*** Opening TASK INPUTS ***

(** ** Witness and example *)

Definition some_run (id : Z) (status : RunStatus) : RunDetail :=
  mkDetail (mkRun (IdNum (of_Z id)) (IdNum (of_Z 1)) (u "nightly") None status [] None (of_Z 0) (of_Z 0) (of_Z 1) None None None
              (of_Z 0) []) [] (of_Z 0).

(** Each message, when it is on offer. *)
Fixpoint detail_perform (s : DetailState) (ms : list DetailMsg) : option DetailState :=
  match ms with
  | [] => Some s
  | m :: ms => if detail_offered true s m then detail_perform (detail_step [] s m) ms else None
  end.

Lemma detail_perform_run ms s s' : detail_run [] true s → detail_perform s ms = Some s' → detail_run [] true s'.
Proof.
  revert s. induction ms as [|m ms IH]; intros s Hr; cbn [detail_perform]; [by intros [= <-]|].
  destruct (detail_offered true s m) eqn:E; [|done]. apply IH. by apply detail_next.
Qed.

Definition retrying : list DetailMsg := [DtShow (Some (IdNum (of_Z 1))); DtLoaded 0 (inl (some_run 1 RFailed, None)); DtRetry].

Lemma run_requests_witness :
  match detail_perform noDetail retrying with
  | Some s => Forall (λ p, act_ok p.1 p.2 ∧ true = true) (dt_sent s) ∧ length (dt_sent s) = 1%nat ∧ dt_busy s = true
  | None => False
  end.
Proof.
  destruct (detail_perform noDetail retrying) as [s|] eqn:E; [|vm_compute in E; discriminate E].
  pose proof (run_requests [] true s (detail_perform_run _ _ _ (detail_mount [] true) E)) as (H & _).
  split; [exact H|]. vm_compute in E. injection E as <-. vm_compute. auto.
Defined.

(** A cancellation answered after the dialog was closed and opened for another
    run loads the first run again: the dialog stays open for the second, shows
    the first, no longer polls, and deletes the first. *)
Lemma wrong_run_shown :
  match detail_perform noDetail
    [ DtShow (Some (IdNum (of_Z 1))); DtLoaded 0 (inl (some_run 1 RRunning, None)); DtCancel; DtShow None;
      DtShow (Some (IdNum (of_Z 2))); DtLoaded 0 (inl (some_run 2 RSuccess, None)); DtDone 0 None;
      DtLoaded 0 (inl (some_run 1 RCanceled, None)); DtDelete; DtConfirm true ] with
  | Some s => dt_runId s = Some (IdNum (of_Z 2)) ∧ detail_offered true s DtTick = false
              ∧ map (λ p, id_text (run_id (d_run p.2))) (dt_sent s) = [u "1"; u "1"]
  | None => False
  end.
Proof. vm_compute. auto. Qed.
(* ===== verification/ServerTargets.v ===== *)
(** * Creating a storage target on the server (internal/api/handlers_infra.go, internal/s3target/s3target.go, internal/blobstore/fscheck.go)

    The request, how it is settled or refused before anything is probed, and the
    codes of the warnings a probe reports.  [strings.ToLower] is a parameter. *)
From S2P Require Import Prelude JsString JsNumber JsValue GoString ServerSchedule.

Record createTargetRequest := mkCreateTarget {
  ct_name : bytes; ct_kind : bytes; ct_path : bytes; ct_endpoint : bytes; ct_region : bytes; ct_bucket : bytes;
  ct_accessKey : bytes; ct_secretKey : bytes; ct_pathStyle : bool; ct_allow : bool;
}.

Definition TargetKindS3 : bytes := u "s3".
Definition TargetKindFilesystem : bytes := u "filesystem".

Inductive TargetRefusal :=
  | NameRequired | PathRequired | S3FieldsSet (fields : list bytes) | BucketRequired | PathOnS3 | AllowOnS3 | UnknownKind (kind : bytes).

Definition empty (s : bytes) : bool := str_eqb s [].

Definition with_kind_region (kind region : bytes) (b : createTargetRequest) : createTargetRequest :=
  mkCreateTarget (ct_name b) kind (ct_path b) (ct_endpoint b) region (ct_bucket b) (ct_accessKey b) (ct_secretKey b)
    (ct_pathStyle b) (ct_allow b).

(** The object storage fields that are set. *)
Definition s3Fields (b : createTargetRequest) : list bytes :=
  omap (λ f : bytes * bool, if f.2 then Some f.1 else None)
    [(u "endpoint", negb (empty (ct_endpoint b))); (u "region", negb (empty (ct_region b)));
     (u "bucket", negb (empty (ct_bucket b))); (u "accessKey", negb (empty (ct_accessKey b)));
     (u "secretKey", negb (empty (ct_secretKey b))); (u "pathStyle", ct_pathStyle b)].

Section normalize.
Context (ToLower : bytes → bytes).

Definition normalize (b0 : createTargetRequest) : createTargetRequest + TargetRefusal :=
  let b := mkCreateTarget (TrimSpace (ct_name b0)) (ToLower (TrimSpace (ct_kind b0))) (TrimSpace (ct_path b0))
             (TrimSpace (ct_endpoint b0)) (TrimSpace (ct_region b0)) (TrimSpace (ct_bucket b0))
             (ct_accessKey b0) (ct_secretKey b0) (ct_pathStyle b0) (ct_allow b0) in
  if empty (ct_name b) then inr NameRequired else
  let kind := if negb (empty (ct_kind b)) then ct_kind b
              else if negb (empty (ct_path b)) then TargetKindFilesystem else TargetKindS3 in
  if str_eqb kind TargetKindFilesystem then
    if empty (ct_path b) then inr PathRequired
    else match s3Fields b with
         | [] => inl (with_kind_region kind (ct_region b) b)
         | set => inr (S3FieldsSet set)
         end
  else if str_eqb kind TargetKindS3 then
    if empty (ct_bucket b) then inr BucketRequired
    else if negb (empty (ct_path b)) then inr PathOnS3
    else if ct_allow b then inr AllowOnS3
    else inl (with_kind_region kind (if empty (ct_region b) then u "us-east-1" else ct_region b) b)
  else inr (UnknownKind kind).
End normalize.

Fixpoint trim_right_slash (s : bytes) : bytes :=
  match s with
  | [] => []
  | c :: s' => match trim_right_slash s' with [] => if N.eqb c 47 then [] else [c] | r => c :: r end
  end.

Fixpoint has_scheme (s : bytes) : bool :=
  starts_with (u "://") s || match s with [] => false | _ :: s' => has_scheme s' end.

Definition NormalizeEndpoint (endpoint : bytes) : bytes :=
  let e := trim_right_slash (TrimSpace endpoint) in
  if empty e then [] else if has_scheme e then e else u "https://" ++ e.

(** ** What a probe warns of *)

Definition WarnNotMountPoint : bytes := u "not_a_mount_point".
Definition WarnMountPointUnknown : bytes := u "mount_point_unknown".
Definition WarnSameFilesystemAsDataDir : bytes := u "same_filesystem_as_data_dir".
Definition WarnSameFilesystemUnknown : bytes := u "same_filesystem_unknown".
Definition WarnCapacityUnknown : bytes := u "capacity_unknown".

(** ** Decoding *)

Definition dec_bool (v : jsval) : option bool :=
  match v with VBool b => Some b | VUndef | VNull => Some false | _ => None end.

Definition decodeTarget (v : jsval) : option createTargetRequest :=
  match v with
  | VObj _ =>
      name ← dec_string (get v "name"); kind ← dec_string (get v "kind"); path ← dec_string (get v "path");
      endpoint ← dec_string (get v "endpoint"); region ← dec_string (get v "region"); bucket ← dec_string (get v "bucket");
      access ← dec_string (get v "accessKey"); secret ← dec_string (get v "secretKey");
      style ← dec_bool (get v "pathStyle"); allow ← dec_bool (get v "allowSameFilesystem");
      Some (mkCreateTarget name kind path endpoint region bucket access secret style allow)
  | VUndef | VNull => Some (mkCreateTarget [] [] [] [] [] [] [] [] false false)
  | _ => None
  end.

(** [strings.ToLower] leaves ASCII text without capitals alone. *)
Class LowerAscii (ToLower : bytes → bytes) : Prop := {
  lower_ascii s : Forall (λ c, (c < 128)%N ∧ ¬ (65 <= c <= 90)%N) s → ToLower s = s
}.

*** Closing TASK INPUTS ***

> **PROBLEM TO WORK ON**
For each line of the entries that holds the word "retrying", pull that line out.

> **TASK RESULT**
Definition retrying : list DetailMsg := [DtShow (Some (IdNum (of_Z 1))); DtLoaded 0 (inl (some_run 1 RFailed, None)); DtRetry].
  match detail_perform noDetail retrying with
  destruct (detail_perform noDetail retrying) as [s|] eqn:E; [|vm_compute in E; discriminate E].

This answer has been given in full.